* Your assignment *
Could you copy out every line of the data where the word "reflexivity" occurs?

--

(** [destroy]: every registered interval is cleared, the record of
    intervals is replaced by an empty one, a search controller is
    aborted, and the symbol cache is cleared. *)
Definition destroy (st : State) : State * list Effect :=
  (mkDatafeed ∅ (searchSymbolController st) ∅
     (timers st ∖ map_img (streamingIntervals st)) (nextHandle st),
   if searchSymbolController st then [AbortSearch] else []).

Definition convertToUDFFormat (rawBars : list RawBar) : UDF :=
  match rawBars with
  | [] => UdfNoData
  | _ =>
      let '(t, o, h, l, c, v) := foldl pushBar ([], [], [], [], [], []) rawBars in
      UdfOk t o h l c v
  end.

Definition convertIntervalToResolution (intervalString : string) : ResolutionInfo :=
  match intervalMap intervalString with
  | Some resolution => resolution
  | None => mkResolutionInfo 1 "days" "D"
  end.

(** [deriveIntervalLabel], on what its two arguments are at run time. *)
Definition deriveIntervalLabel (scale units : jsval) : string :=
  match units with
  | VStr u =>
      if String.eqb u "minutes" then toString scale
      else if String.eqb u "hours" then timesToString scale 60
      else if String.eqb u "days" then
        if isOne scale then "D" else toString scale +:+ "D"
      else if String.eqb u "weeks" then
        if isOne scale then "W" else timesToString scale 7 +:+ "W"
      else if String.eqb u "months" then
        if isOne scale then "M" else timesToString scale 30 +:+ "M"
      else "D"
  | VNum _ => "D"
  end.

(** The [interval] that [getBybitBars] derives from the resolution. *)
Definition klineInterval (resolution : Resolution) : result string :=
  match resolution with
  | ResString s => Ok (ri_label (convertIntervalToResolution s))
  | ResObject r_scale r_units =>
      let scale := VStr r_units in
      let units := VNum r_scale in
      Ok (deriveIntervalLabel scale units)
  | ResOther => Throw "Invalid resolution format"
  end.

--

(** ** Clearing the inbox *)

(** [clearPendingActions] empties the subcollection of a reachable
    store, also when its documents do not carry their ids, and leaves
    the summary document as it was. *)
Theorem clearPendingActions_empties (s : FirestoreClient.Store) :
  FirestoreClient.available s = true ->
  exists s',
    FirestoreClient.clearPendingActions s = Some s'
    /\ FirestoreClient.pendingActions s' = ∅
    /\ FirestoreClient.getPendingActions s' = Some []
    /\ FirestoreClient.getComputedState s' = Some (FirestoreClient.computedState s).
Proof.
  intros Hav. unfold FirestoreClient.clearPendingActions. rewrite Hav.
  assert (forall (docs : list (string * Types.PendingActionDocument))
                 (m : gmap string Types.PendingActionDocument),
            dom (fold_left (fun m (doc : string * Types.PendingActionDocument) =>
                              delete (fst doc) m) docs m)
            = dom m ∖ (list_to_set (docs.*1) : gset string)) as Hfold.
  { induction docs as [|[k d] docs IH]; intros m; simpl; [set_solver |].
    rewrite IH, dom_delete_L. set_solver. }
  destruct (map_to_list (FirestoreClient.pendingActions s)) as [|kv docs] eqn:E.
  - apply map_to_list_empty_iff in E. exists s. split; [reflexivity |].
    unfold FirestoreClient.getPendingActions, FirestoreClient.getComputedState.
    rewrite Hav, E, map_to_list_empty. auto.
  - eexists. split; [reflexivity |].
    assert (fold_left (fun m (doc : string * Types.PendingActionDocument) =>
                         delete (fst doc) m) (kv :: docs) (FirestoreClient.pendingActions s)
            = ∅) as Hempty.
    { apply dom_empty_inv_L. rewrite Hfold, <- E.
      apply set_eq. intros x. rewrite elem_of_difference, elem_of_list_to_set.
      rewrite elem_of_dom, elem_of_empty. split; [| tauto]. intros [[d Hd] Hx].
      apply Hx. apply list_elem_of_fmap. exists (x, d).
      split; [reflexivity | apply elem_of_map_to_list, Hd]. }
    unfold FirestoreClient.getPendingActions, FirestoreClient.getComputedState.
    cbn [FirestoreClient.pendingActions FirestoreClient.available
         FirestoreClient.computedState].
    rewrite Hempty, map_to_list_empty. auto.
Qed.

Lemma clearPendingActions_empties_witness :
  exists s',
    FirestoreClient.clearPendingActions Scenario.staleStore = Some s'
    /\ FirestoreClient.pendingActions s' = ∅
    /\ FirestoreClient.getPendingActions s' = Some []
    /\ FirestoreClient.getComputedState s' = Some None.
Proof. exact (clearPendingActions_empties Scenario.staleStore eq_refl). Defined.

--

* Output of the exercise *
  - apply map_to_list_empty_iff in E. exists s. split; [reflexivity |].
  - eexists. split; [reflexivity |].
      split; [reflexivity | apply elem_of_map_to_list, Hd]. }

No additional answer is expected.